-- TASK INPUT follows --
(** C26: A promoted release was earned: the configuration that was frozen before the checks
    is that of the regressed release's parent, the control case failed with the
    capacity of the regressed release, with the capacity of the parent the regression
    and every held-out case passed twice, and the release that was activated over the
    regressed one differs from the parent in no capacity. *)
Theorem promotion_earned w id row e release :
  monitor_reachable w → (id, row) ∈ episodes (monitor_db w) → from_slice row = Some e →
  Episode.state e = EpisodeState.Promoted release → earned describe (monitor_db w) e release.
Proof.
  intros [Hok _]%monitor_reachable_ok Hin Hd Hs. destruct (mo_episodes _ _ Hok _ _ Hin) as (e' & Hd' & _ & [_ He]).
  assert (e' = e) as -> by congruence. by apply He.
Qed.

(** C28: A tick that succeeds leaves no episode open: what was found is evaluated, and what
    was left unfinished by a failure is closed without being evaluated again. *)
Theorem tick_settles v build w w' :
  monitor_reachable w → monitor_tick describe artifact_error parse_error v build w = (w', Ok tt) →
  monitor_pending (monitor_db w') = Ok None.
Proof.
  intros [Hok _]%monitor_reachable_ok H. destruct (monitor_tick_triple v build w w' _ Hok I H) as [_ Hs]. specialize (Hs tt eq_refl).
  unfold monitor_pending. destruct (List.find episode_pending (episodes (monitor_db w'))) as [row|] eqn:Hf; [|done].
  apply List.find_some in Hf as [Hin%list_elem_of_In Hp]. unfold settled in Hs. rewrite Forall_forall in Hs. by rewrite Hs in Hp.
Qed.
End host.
-- TASK INPUT concluded --
-- TASK INPUT follows --
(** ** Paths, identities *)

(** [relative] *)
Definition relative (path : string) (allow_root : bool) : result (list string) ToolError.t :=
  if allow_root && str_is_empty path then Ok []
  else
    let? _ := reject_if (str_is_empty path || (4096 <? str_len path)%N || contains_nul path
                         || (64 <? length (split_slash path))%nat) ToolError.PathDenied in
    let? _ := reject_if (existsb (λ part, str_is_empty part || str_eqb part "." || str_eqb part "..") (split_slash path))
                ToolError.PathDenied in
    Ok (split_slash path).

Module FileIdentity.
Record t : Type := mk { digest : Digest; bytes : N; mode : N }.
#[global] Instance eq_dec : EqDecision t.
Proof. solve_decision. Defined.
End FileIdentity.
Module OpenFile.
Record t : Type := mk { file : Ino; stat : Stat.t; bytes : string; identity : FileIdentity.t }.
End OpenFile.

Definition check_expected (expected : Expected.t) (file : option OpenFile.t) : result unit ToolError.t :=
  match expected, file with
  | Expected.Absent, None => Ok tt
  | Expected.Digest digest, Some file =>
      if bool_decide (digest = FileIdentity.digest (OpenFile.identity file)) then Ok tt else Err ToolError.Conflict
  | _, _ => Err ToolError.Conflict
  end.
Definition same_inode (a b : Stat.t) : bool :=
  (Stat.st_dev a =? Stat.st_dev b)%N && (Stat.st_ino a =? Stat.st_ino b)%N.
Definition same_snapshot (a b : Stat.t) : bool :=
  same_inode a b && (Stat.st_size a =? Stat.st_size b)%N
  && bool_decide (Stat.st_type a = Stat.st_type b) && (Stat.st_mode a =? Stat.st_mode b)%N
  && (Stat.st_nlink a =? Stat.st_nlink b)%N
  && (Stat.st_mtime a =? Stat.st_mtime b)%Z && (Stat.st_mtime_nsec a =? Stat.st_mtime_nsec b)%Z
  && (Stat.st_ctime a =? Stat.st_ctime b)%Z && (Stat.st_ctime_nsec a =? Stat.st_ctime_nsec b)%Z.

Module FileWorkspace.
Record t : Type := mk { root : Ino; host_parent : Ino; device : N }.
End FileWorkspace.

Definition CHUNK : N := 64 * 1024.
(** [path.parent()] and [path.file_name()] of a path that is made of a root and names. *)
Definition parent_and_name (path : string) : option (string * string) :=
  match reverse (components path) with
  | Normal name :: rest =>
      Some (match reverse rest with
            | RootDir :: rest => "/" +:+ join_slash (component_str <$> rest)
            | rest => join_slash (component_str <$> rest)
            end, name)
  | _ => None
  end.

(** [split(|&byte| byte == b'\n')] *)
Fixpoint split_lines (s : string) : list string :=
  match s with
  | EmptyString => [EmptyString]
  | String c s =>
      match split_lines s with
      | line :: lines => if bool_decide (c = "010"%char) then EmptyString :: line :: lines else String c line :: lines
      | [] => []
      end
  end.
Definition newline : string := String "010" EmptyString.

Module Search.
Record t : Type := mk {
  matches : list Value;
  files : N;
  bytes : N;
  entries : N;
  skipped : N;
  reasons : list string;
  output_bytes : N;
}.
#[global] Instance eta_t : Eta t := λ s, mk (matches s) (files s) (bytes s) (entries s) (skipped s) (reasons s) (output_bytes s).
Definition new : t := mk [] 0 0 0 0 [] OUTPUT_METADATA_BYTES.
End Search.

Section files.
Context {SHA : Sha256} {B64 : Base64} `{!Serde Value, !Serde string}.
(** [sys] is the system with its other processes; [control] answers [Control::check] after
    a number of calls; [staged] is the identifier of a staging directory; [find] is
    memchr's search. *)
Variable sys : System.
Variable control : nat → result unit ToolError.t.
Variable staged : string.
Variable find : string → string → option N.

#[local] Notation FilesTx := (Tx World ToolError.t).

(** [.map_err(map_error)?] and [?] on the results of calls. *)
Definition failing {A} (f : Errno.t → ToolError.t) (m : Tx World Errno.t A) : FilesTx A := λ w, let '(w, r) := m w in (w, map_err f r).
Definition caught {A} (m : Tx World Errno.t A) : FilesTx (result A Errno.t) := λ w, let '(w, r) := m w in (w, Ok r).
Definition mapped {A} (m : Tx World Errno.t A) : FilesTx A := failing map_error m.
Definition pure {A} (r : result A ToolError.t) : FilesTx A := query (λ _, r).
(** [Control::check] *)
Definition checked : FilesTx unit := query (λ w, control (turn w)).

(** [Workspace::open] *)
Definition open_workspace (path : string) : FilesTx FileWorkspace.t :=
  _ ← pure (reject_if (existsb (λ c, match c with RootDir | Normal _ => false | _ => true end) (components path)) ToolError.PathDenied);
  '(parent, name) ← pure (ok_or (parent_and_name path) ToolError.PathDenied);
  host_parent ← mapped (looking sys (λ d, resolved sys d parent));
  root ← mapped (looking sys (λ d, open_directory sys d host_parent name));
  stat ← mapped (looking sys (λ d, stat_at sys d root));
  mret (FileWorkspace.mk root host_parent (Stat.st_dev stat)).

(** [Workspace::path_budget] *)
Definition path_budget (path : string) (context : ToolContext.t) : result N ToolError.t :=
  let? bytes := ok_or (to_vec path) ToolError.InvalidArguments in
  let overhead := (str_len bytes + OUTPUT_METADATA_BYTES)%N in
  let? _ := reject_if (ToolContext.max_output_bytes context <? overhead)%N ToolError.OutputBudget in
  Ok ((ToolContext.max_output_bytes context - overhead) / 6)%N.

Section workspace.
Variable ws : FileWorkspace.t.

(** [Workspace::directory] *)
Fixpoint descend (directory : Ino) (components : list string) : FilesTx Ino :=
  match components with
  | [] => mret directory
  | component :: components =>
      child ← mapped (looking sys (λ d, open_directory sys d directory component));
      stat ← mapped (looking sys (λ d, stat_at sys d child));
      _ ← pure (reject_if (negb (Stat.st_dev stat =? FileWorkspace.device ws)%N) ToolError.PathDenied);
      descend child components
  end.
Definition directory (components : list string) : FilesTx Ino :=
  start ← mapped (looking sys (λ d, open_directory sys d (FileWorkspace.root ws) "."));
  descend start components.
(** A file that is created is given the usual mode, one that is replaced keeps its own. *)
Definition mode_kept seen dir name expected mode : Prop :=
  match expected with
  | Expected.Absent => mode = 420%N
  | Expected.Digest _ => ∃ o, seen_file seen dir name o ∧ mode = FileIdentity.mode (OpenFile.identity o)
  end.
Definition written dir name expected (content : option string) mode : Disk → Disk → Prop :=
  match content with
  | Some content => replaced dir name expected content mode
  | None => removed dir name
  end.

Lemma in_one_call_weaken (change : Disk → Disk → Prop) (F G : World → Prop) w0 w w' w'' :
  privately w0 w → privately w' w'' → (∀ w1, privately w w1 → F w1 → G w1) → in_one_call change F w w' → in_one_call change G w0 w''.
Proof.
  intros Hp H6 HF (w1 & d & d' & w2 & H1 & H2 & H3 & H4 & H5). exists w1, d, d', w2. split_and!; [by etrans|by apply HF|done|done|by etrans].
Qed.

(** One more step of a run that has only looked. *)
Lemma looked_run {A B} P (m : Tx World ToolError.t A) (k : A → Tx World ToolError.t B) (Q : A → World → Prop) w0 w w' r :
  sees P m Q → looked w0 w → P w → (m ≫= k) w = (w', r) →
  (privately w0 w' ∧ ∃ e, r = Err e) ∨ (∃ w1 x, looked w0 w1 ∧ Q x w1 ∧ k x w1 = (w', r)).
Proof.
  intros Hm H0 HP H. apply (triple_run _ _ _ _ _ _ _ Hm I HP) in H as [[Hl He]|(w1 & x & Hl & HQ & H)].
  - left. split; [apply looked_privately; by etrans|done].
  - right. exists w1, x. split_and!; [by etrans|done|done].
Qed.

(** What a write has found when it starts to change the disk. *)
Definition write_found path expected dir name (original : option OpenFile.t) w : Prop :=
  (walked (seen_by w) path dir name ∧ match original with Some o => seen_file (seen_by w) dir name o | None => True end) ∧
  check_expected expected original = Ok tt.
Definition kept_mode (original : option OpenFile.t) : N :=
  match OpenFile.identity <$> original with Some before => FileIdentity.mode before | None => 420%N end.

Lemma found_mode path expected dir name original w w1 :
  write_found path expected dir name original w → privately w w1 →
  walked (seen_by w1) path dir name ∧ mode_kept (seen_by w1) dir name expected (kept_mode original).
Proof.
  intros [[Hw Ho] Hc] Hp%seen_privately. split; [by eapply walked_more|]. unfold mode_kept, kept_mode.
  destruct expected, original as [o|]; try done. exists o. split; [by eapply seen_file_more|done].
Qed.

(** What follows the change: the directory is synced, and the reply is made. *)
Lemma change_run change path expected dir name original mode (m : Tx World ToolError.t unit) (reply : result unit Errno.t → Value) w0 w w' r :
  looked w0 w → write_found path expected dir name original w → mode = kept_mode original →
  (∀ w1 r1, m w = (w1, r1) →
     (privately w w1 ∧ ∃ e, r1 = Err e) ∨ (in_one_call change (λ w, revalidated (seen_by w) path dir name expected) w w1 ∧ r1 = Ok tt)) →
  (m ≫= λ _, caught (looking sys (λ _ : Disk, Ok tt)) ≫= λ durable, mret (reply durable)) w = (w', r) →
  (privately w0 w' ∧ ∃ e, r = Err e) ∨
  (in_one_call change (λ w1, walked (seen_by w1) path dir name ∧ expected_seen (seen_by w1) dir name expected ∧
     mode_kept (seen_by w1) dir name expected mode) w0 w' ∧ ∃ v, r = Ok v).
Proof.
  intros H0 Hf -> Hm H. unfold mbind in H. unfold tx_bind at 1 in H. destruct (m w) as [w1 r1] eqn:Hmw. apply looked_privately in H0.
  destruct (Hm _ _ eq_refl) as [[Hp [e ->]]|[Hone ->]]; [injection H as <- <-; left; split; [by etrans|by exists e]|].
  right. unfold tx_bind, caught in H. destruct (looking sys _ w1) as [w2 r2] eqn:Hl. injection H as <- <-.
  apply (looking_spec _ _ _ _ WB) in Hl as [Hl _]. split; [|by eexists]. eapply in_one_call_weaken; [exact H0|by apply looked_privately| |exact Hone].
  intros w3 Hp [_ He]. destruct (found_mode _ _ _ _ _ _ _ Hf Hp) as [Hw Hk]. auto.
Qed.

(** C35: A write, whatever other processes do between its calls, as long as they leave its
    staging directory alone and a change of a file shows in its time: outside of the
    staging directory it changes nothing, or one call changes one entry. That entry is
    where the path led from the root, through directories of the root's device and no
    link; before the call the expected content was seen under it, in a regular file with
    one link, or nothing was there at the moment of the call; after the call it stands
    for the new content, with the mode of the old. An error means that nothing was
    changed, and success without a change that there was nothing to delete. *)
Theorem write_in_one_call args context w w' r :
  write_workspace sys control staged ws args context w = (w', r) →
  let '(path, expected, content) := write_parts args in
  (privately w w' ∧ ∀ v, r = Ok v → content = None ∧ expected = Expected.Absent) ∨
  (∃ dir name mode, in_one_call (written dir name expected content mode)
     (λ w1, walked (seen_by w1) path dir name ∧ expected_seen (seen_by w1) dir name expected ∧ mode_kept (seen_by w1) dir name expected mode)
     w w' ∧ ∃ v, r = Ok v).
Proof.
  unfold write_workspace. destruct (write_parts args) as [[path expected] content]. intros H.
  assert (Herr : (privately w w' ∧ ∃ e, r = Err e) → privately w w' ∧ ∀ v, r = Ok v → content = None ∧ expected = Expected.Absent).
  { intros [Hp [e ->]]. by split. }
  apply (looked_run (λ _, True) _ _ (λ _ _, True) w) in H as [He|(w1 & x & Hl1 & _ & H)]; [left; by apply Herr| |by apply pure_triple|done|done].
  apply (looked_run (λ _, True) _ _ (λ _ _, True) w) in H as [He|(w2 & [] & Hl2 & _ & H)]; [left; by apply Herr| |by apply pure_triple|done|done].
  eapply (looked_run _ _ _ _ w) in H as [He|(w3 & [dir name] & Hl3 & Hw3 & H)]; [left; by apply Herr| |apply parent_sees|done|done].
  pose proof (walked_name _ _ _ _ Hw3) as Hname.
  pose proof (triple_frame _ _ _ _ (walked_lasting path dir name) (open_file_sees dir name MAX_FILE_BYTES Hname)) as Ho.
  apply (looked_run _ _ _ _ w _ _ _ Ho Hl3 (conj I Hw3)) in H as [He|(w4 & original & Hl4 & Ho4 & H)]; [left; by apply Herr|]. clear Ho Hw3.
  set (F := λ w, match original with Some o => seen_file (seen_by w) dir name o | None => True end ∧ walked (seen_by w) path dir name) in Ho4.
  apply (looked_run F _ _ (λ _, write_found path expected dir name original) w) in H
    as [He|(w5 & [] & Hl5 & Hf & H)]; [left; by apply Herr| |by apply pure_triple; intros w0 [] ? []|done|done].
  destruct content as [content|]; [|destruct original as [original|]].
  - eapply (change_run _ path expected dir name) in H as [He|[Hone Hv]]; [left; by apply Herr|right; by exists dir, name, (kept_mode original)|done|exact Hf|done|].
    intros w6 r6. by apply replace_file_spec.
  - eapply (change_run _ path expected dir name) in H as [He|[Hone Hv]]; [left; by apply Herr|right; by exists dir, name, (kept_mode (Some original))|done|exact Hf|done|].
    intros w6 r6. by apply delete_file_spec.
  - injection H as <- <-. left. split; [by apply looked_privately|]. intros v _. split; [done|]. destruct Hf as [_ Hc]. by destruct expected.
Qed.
-- TASK INPUT concluded --
→ **WHAT IS EXPECTED**:
Using the entries above, return exactly the lines from the line with "let '(path, expected, content)" to the line with "intros w6 r6. by apply delete_file_spec.", counting both of those lines.

→ **EXERCISE SOLUTION**:
  let '(path, expected, content) := write_parts args in
  (privately w w' ∧ ∀ v, r = Ok v → content = None ∧ expected = Expected.Absent) ∨
  (∃ dir name mode, in_one_call (written dir name expected content mode)
     (λ w1, walked (seen_by w1) path dir name ∧ expected_seen (seen_by w1) dir name expected ∧ mode_kept (seen_by w1) dir name expected mode)
     w w' ∧ ∃ v, r = Ok v).
Proof.
  unfold write_workspace. destruct (write_parts args) as [[path expected] content]. intros H.
  assert (Herr : (privately w w' ∧ ∃ e, r = Err e) → privately w w' ∧ ∀ v, r = Ok v → content = None ∧ expected = Expected.Absent).
  { intros [Hp [e ->]]. by split. }
  apply (looked_run (λ _, True) _ _ (λ _ _, True) w) in H as [He|(w1 & x & Hl1 & _ & H)]; [left; by apply Herr| |by apply pure_triple|done|done].
  apply (looked_run (λ _, True) _ _ (λ _ _, True) w) in H as [He|(w2 & [] & Hl2 & _ & H)]; [left; by apply Herr| |by apply pure_triple|done|done].
  eapply (looked_run _ _ _ _ w) in H as [He|(w3 & [dir name] & Hl3 & Hw3 & H)]; [left; by apply Herr| |apply parent_sees|done|done].
  pose proof (walked_name _ _ _ _ Hw3) as Hname.
  pose proof (triple_frame _ _ _ _ (walked_lasting path dir name) (open_file_sees dir name MAX_FILE_BYTES Hname)) as Ho.
  apply (looked_run _ _ _ _ w _ _ _ Ho Hl3 (conj I Hw3)) in H as [He|(w4 & original & Hl4 & Ho4 & H)]; [left; by apply Herr|]. clear Ho Hw3.
  set (F := λ w, match original with Some o => seen_file (seen_by w) dir name o | None => True end ∧ walked (seen_by w) path dir name) in Ho4.
  apply (looked_run F _ _ (λ _, write_found path expected dir name original) w) in H
    as [He|(w5 & [] & Hl5 & Hf & H)]; [left; by apply Herr| |by apply pure_triple; intros w0 [] ? []|done|done].
  destruct content as [content|]; [|destruct original as [original|]].
  - eapply (change_run _ path expected dir name) in H as [He|[Hone Hv]]; [left; by apply Herr|right; by exists dir, name, (kept_mode original)|done|exact Hf|done|].
    intros w6 r6. by apply replace_file_spec.
  - eapply (change_run _ path expected dir name) in H as [He|[Hone Hv]]; [left; by apply Herr|right; by exists dir, name, (kept_mode (Some original))|done|exact Hf|done|].
    intros w6 r6. by apply delete_file_spec.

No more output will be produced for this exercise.